The task:
Check each line of the entries below for the word "create" and state only how many lines have it.

▬▬▬▬▬▬

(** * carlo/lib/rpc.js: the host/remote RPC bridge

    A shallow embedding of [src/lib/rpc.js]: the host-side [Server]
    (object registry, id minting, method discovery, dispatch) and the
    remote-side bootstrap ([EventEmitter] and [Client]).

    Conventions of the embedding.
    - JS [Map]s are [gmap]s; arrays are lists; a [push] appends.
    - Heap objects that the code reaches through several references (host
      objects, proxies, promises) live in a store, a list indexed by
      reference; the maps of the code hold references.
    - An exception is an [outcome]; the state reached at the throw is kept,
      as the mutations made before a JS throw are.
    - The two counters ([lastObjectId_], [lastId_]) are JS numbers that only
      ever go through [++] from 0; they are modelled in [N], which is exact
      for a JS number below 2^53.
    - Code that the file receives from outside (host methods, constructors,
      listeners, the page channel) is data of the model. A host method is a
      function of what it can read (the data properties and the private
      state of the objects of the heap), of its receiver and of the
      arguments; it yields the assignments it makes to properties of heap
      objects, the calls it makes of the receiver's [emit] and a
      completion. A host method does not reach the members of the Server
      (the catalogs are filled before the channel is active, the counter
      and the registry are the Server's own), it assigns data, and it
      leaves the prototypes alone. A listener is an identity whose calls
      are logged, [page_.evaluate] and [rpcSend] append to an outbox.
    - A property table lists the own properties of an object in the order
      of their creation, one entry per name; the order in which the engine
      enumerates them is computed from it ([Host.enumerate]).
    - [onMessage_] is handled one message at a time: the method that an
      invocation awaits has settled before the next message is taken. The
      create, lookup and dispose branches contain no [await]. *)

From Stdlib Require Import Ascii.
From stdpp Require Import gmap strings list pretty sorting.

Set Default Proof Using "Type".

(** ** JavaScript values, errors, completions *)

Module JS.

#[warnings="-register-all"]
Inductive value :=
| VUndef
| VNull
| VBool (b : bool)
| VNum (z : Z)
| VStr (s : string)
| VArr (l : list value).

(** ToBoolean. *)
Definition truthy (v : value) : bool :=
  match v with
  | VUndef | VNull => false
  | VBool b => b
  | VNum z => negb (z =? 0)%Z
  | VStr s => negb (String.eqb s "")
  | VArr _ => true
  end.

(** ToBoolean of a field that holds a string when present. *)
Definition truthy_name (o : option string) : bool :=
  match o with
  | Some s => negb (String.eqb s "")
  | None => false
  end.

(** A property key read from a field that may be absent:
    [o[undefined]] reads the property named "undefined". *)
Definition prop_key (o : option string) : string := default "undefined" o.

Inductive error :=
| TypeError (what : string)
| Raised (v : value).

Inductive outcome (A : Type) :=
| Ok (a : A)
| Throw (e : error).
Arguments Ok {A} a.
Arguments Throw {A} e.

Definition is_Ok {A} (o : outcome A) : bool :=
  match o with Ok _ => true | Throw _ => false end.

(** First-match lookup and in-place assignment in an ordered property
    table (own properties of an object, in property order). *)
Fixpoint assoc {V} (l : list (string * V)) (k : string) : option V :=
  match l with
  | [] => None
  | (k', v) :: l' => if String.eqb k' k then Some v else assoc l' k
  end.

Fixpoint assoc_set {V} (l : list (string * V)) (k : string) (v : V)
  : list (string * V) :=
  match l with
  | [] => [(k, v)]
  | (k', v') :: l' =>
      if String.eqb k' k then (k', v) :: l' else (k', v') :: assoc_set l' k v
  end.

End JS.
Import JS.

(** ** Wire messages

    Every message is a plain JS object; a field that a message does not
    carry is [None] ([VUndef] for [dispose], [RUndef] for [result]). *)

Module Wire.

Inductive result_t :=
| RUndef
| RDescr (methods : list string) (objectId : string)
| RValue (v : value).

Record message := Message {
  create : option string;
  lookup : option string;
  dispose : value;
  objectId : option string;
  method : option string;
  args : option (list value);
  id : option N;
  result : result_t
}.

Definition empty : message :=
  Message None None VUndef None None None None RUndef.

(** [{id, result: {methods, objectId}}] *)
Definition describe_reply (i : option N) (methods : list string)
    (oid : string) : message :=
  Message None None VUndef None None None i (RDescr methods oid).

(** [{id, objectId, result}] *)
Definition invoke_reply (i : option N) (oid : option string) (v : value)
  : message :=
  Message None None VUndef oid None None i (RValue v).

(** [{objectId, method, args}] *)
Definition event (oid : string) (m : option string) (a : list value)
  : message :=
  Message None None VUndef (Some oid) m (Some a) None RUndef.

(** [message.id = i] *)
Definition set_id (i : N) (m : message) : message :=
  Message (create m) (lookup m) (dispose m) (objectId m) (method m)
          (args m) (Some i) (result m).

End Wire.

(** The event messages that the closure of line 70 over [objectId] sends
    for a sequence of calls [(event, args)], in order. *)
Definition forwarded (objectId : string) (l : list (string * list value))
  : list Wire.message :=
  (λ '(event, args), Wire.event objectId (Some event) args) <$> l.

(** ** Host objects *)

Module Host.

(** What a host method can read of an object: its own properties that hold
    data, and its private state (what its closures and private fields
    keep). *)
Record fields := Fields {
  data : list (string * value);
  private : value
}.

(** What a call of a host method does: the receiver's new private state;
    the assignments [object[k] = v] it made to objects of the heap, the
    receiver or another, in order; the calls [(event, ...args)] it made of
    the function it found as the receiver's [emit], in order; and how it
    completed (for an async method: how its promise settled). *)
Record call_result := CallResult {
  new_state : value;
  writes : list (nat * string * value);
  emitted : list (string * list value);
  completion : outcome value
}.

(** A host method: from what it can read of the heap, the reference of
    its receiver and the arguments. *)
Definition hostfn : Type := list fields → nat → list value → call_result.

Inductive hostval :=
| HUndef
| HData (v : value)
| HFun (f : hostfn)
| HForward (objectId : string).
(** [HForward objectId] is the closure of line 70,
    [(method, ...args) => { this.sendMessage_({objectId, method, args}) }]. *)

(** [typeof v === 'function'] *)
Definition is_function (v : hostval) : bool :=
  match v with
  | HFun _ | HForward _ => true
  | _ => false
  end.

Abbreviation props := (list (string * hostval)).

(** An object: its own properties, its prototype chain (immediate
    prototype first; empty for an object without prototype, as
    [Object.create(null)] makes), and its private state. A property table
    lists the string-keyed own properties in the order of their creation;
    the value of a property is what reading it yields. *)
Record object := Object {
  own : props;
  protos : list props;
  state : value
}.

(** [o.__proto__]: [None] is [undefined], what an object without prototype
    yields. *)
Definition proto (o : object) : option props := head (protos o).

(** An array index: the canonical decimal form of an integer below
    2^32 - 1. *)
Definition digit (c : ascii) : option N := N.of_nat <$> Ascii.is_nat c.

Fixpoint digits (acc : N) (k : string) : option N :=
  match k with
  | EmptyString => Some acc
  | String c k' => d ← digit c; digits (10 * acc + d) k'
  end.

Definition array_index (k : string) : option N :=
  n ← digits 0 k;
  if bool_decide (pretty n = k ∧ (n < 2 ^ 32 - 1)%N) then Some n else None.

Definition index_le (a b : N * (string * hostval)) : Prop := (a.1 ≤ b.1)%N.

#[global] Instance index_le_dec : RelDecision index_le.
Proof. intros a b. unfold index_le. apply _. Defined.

▬▬▬▬▬▬

Result of this task:
4